Collected data entries:
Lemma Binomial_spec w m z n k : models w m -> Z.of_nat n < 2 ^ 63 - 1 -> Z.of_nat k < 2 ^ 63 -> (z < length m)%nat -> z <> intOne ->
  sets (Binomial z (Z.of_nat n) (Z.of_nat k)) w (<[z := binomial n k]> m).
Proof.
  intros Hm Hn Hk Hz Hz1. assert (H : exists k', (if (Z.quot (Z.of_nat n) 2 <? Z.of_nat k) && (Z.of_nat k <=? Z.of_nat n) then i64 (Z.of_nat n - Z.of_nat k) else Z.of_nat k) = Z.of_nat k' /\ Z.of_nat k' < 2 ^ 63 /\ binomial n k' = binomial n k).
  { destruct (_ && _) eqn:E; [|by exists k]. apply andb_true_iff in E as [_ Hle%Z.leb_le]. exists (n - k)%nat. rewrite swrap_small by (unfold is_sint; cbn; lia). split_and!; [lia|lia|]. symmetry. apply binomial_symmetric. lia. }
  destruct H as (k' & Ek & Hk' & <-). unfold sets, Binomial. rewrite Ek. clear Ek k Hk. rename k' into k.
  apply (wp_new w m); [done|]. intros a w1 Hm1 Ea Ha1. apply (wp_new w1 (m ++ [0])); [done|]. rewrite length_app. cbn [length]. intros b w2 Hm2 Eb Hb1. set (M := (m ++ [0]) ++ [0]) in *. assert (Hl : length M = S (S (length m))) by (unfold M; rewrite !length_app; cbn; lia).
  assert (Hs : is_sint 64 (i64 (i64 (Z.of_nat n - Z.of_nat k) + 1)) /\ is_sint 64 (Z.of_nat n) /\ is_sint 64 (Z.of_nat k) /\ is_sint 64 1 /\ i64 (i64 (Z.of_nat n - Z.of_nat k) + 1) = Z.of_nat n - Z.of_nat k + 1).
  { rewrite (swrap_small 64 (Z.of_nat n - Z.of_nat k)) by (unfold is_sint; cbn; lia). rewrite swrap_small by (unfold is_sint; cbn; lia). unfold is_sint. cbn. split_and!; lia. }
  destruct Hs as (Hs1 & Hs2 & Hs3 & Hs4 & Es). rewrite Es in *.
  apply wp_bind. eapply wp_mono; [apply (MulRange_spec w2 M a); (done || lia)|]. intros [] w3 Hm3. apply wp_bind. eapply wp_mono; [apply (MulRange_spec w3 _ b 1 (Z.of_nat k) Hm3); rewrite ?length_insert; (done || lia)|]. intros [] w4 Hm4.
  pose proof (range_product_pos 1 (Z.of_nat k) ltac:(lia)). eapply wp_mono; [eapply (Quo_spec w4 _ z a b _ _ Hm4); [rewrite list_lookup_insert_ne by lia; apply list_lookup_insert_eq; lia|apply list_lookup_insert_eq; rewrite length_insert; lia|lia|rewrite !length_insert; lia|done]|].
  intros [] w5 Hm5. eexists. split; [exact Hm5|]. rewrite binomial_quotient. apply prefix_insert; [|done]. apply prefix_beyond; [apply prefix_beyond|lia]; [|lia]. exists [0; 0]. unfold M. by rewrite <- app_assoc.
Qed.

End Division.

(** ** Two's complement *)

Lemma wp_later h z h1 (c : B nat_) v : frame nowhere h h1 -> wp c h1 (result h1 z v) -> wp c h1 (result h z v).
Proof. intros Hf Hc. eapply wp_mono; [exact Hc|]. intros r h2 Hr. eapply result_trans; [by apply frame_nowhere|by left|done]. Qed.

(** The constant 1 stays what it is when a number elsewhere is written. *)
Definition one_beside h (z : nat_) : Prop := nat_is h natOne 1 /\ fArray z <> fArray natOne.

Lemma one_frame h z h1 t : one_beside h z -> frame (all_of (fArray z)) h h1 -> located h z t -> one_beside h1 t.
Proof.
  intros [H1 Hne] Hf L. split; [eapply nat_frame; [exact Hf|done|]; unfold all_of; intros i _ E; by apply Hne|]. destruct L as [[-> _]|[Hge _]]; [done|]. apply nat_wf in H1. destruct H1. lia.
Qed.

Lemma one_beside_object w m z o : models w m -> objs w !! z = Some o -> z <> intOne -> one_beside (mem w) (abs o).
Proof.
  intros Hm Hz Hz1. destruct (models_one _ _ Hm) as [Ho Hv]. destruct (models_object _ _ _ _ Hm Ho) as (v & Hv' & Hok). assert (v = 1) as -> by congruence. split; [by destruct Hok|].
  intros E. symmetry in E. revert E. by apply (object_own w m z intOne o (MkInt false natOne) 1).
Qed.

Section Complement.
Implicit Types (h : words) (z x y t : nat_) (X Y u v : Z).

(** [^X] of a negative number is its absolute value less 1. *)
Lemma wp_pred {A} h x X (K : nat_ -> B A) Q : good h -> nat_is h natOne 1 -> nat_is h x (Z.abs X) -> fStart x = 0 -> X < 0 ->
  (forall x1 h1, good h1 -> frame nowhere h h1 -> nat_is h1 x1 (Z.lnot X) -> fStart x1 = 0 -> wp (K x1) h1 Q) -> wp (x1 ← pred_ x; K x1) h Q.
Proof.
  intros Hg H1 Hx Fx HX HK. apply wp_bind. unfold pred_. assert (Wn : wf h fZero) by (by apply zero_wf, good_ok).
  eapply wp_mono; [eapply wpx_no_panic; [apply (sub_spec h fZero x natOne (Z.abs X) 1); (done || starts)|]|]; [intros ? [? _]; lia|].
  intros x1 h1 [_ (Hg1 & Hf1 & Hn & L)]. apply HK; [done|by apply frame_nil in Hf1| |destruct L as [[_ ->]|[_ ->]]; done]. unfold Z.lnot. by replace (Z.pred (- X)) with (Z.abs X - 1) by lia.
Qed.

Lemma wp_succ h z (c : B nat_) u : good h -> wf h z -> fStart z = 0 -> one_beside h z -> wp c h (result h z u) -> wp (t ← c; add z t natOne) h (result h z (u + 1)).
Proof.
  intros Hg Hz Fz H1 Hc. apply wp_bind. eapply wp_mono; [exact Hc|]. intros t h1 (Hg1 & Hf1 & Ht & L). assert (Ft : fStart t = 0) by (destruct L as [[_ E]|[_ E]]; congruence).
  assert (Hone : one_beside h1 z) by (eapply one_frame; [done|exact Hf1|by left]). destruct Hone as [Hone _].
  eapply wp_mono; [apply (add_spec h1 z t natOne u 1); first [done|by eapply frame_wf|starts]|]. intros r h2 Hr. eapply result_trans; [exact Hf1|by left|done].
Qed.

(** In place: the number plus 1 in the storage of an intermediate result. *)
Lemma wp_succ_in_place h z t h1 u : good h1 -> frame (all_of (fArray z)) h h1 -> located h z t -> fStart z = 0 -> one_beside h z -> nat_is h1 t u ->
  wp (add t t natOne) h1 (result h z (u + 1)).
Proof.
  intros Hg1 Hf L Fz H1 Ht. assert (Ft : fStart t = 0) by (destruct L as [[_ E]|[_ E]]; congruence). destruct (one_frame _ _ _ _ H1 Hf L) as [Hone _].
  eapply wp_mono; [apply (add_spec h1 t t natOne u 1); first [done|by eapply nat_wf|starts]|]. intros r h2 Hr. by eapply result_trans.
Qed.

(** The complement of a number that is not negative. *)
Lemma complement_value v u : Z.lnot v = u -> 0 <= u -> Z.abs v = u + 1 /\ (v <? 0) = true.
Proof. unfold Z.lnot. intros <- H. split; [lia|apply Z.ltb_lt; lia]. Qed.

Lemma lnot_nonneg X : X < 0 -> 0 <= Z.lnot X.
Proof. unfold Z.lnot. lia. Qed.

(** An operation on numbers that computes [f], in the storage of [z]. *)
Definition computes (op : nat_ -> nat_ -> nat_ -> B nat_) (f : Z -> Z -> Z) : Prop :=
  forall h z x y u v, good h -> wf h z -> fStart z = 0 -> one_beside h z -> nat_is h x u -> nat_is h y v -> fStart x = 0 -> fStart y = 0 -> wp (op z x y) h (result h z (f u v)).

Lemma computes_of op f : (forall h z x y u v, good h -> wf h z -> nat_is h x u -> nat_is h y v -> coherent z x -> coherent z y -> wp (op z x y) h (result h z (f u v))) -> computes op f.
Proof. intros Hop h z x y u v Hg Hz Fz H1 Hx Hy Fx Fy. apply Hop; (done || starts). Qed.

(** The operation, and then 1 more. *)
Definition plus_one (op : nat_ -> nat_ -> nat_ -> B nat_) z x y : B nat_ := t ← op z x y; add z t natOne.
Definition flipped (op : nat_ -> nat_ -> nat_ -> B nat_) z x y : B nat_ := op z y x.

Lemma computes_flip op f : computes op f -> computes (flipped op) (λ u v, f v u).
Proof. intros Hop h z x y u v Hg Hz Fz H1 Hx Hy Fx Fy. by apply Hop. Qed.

Problem details: Search the entries for the string "that" and copy each line where it occurs.

Response to this task:
(** The complement of a number that is not negative. *)
(** An operation on numbers that computes [f], in the storage of [z]. *)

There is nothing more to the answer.